Hi all. I was finally diagnosed with SAA in December 2013 and just recently went through my first ATG treatment January 7, 2014. I am about 2 weeks and 2 days out and I am feeling pretty cruddy. I just wanted to check with others who have gone through this to see what their experiences were. I am currently taking 100 mg of Cyclosporine 2 x per day, 40 mg Prednisone, Cipro, Diflucan, Provera(to stop menstrual cycle), Valcyclovir, Protonix(acid reflux), magnesium, BP meds, and tylenol and benadryl as needed. My RBC's and WBC's, and ANC are coming up slowly. Still requiring transfusions of platelets and RBC's approximately 1x week. The problem is, I feel like I am feeling worse instead of better each day. I have absolutely no energy. Can't walk up my stairs without stopping in the middle, feel dizzy and fuzzy headed most of the day. I can't sleep because about 1.5 hours after taking my cyclosporine I have terrible burning in my stomach and chest, hot flashes, sweating, headache, pounding heart. I also have tingling in my hands and feet and my temperature sensation is off. My question is, Is this normal for 2 weeks out? How long will it last? Any suggestions on how to manage/deal with these terrible side effects?
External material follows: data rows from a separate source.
(** X20: When every call of a bulk delete succeeds, no record whose identifier
    is in the batch is left in the array, the other records keep their
    order, and the session is untouched. *)
Theorem bulk_delete_success_removes_batch :
  forall (net : Transport) (ids : list Z) (st : AppState),
    (forall k i, nth_error ids k = Some i -> rejects (net k (ReqDelete i)) = false) ->
    let run := handleBulkDelete net ids st in
    invoices (final run) = filter (fun inv => negb (includes ids (id inv))) (invoices st) /\
    (forall inv, In inv (invoices (final run)) -> ~ In (id inv) ids) /\
    token (final run) = token st /\
    firstn (List.length ids) (issued run) = deleteRequests ids.
Proof.
  intros net ids st Hall run.
  assert (Hrej : existsb rejects (deleteAnswers net 0 ids) = false)
    by (apply deleteAnswers_none_rejects; exact Hall).
  assert (Hun : existsb unauthenticated (deleteAnswers net 0 ids) = false).
  { clear - Hrej. revert Hrej. generalize 0%nat.
    induction ids as [|j ids IH]; intros k0 H; simpl in *; [reflexivity |].
    apply orb_false_iff in H. destruct H as [H1 H2]. rewrite (IH _ H2), orb_false_r.
    destruct (net k0 (ReqDelete j)) as [|r]; [reflexivity |]. simpl in *.
    now apply orb_false_iff in H1. }
  assert (Hlen : List.length (deleteRequests ids) = List.length ids)
    by (clear; induction ids; simpl; congruence).
  assert (Hinv : invoices (final run)
                 = filter (fun inv => negb (includes ids (id inv))) (invoices st)
                 /\ token (final run) = token st
                 /\ firstn (List.length ids) (issued run) = deleteRequests ids).
  { subst run. unfold handleBulkDelete. rewrite Hrej, Hun, forEach_remove.
    destruct (invoiceListData st) as [d|] eqn:Hd.
    - destruct (_ && _); cbn [final issued].
      + destruct (refreshPage_keeps_session net (List.length ids) d
                    (setInvoiceListData (bulkRemoveFromList ids)
                       (setInvoices (filter (fun inv => negb (includes ids (id inv)))) st)))
          as [Ht [_ Hi]].
        rewrite Ht, Hi. repeat split.
        rewrite <- Hlen, firstn_app, Nat.sub_diag, firstn_all. simpl.
        apply app_nil_r.
      + repeat split. rewrite <- Hlen. apply firstn_all.
    - cbn [final issued]. repeat split. rewrite <- Hlen. apply firstn_all. }
  destruct Hinv as [Hinv [Ht Hreq]].
  split; [exact Hinv |]. split; [| split; assumption].
  intros inv Hin Hid. rewrite Hinv in Hin. apply filter_In in Hin.
  destruct Hin as [_ Hneg]. apply negb_true_iff in Hneg.
  apply includes_In in Hid. congruence.
Qed.

Lemma bulk_delete_success_removes_batch_witness :
  (forall k i, nth_error [1; 3] k = Some i -> rejects (always 204 k (ReqDelete i)) = false) /\
  let run := handleBulkDelete (always 204) [1; 3] smallState in
  invoices (final run)
    = filter (fun inv => negb (includes [1; 3] (id inv))) (invoices smallState) /\
  (forall inv, In inv (invoices (final run)) -> ~ In (id inv) [1; 3]) /\
  token (final run) = token smallState /\
  firstn (List.length [1; 3]) (issued run) = deleteRequests [1; 3].
Proof.
  assert (H : forall k i, nth_error [1; 3] k = Some i ->
                          rejects (always 204 k (ReqDelete i)) = false)
    by (intros k i _; reflexivity).
  split; [exact H |].
  apply (bulk_delete_success_removes_batch (always 204) [1; 3] smallState H).
Defined.

Lemma bulk_delete_401_clears_session_witness :
  nth_error [1; 3] 1 = Some 3 /\
  unauthenticated (always 401 1%nat (ReqDelete 3)) = true /\
  token (final (handleBulkDelete (always 401) [1; 3] smallState)) = None /\
  tokenManager (final (handleBulkDelete (always 401) [1; 3] smallState))
    = clearAuthData (tokenManager smallState).
Proof.
  split; [reflexivity |]. split; [reflexivity |].
  apply (bulk_delete_401_clears_session (always 401) [1; 3] smallState 1%nat 3); reflexivity.
Defined.

End SessionFacts.

Section StatusUpdateFacts.

Lemma opt_str_or_twice (a b : option string) :
  opt_str_or a (opt_str_or a b) = opt_str_or a b.
Proof.
  destruct a as [s|]; simpl; [| reflexivity].
  destruct (String.eqb s EmptyString) eqn:Hs; simpl; [| reflexivity].
  reflexivity.
Qed.

Lemma withStatus_twice (newStatus : Z) (sub rej : option string) (inv : Invoice) :
  withStatus newStatus sub rej (withStatus newStatus sub rej inv)
  = withStatus newStatus sub rej inv.
Proof. unfold withStatus. simpl. now rewrite !opt_str_or_twice. Qed.

Lemma status_map_twice (i newStatus : Z) (sub rej : option string) (l : list Invoice) :
  map (fun inv => if id inv =? i then withStatus newStatus sub rej inv else inv)
      (map (fun inv => if id inv =? i then withStatus newStatus sub rej inv else inv) l)
  = map (fun inv => if id inv =? i then withStatus newStatus sub rej inv else inv) l.
Proof.
  rewrite map_map. apply map_ext. intros a.
  destruct (id a =? i) eqn:Ha; simpl; rewrite Ha; [apply withStatus_twice | reflexivity].
Qed.

Lemma status_map_ids (i newStatus : Z) (sub rej : option string) (l : list Invoice) :
  map id (map (fun inv => if id inv =? i then withStatus newStatus sub rej inv else inv) l)
  = map id l.
Proof.
  rewrite map_map. apply map_ext. intros a. now destruct (id a =? i).
Qed.

(** X22: Setting a status optimistically is idempotent and structural: doing
    it twice is doing it once, and it keeps the identifiers and order of the
    array and of the page, the pagination and the session. *)
Theorem status_update_is_idempotent_and_structural :
  forall (i newStatus : Z) (sub rej : option string) (st : AppState),
    let st' := optimisticallyUpdateInvoiceStatus i newStatus sub rej st in
    optimisticallyUpdateInvoiceStatus i newStatus sub rej st' = st' /\
    map id (invoices st') = map id (invoices st) /\
    pageShape (invoiceListData st') = pageShape (invoiceListData st) /\
    token st' = token st.
Proof.
  intros i newStatus sub rej st st'. subst st'.
  unfold optimisticallyUpdateInvoiceStatus, setInvoiceListData, setInvoices, pageShape.
  cbn [invoices invoiceListData token tokenManager].
  repeat split.
  - f_equal; [apply status_map_twice |].
    destruct (invoiceListData st) as [d|]; simpl; [| reflexivity].
    now rewrite status_map_twice.
  - apply status_map_ids.
  - destruct (invoiceListData st) as [d|]; simpl; [| reflexivity].
    now rewrite status_map_ids.
Qed.

End StatusUpdateFacts.

(** * Submission to the tax authority *)

Section SubmitFacts.

Lemma find_after_status (i newStatus : Z) (sub rej : option string) (l : list Invoice) :
  find (fun inv => id inv =? i)
       (map (fun inv => if id inv =? i then withStatus newStatus sub rej inv else inv) l)
  = option_map (withStatus newStatus sub rej) (find (fun inv => id inv =? i) l).
Proof.
  induction l as [|a l IH]; simpl; [reflexivity |].
  destruct (id a =? i) eqn:Ha; simpl; rewrite Ha; [reflexivity | exact IH].
Qed.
Chandra, 40 year old mother of 2 girls, DX SAA Dec 2013, ATG Jan 2014

I feel your pain. You will feel better. Please keep us posted on your progress.
My son felt horrible after his ATG.
He was on a lot higher dose of Prednisone than you and I blame some of the misery on them. He was on Prednisone 100mg for 2 weeks then decreased the dose by 25mg every week. Full 2 months of steriods. Cushings symptoms by 6 weeks of steriod treatment.
Couldn't sleep very well, when he did he had horrible nightmares.
Terrible headaches. Very Very tired. Extremely moody.

Question
How much Prednisone were you taking right after the ATG and how are they tapering it?
I have read that Dr Neil Young at NIH is concerned that some facilities are prescribing excessively high doses of steroids post ATG. I am wondering what the correct dose of Prednisone post ATG is.

Thank you for your response. I was on 50 mg when I left the hospital and doc dropped it down to 40mg 3 days ago. So, he is starting to taper it.

I don't know if my answer might be of any help but my brother felt the same way after his ATG in September- though he didn't take so much prednisone if I remember well.
The shortness of breath while walking up the stairs gradually stopped as his RBC rose and became close to normal. He has less headache and does not really feel dizzy anymore. The stomach and bowels problems are gone.
He stayed in hospital for 5 weeks and got out when his blood counts were rising, so it didn't last very long at home.
Other problems like the tingling in his hands and feet, the swelling of the gums went slowly away as he got used to cyclosporin. He is still tired and has to rest in the afternoon, which he never did before.
What remains is terrible joint pain, especially in the knees. He went to see the hematologist yesterday who told him that he didn't know how long the pain would last, and if it would go away at all. It may be residual, he explained, from the ATG treatment, even 5 months later. He gave him a small dose of prednisone to see if it helps.
So, it seems that most of your problems are normal 2 weeks post ATG and many will soon go away. But some problems might remain, who can be really annoying. I hope it won't be the case with you!
And the most important of all is that your counts are rising.:)

Hi Chandra4intx,

I've been through much of what you are going through. I am close to two years post-ATG.

One thought, is that as awful as the side effects of Cyclosporine can be, they may really seem less awful to you once you are off the prednisone. I say that because personally the prednisone put me in a terrible state of mind, and made everything seem worse. I understand many people have that effect from prednisone. Also, I found it very hard to sleep on the prednisone. Once I was off the prednisone, the side-effects of the other drugs seemed more tolerable, and I was able to sleep more easily.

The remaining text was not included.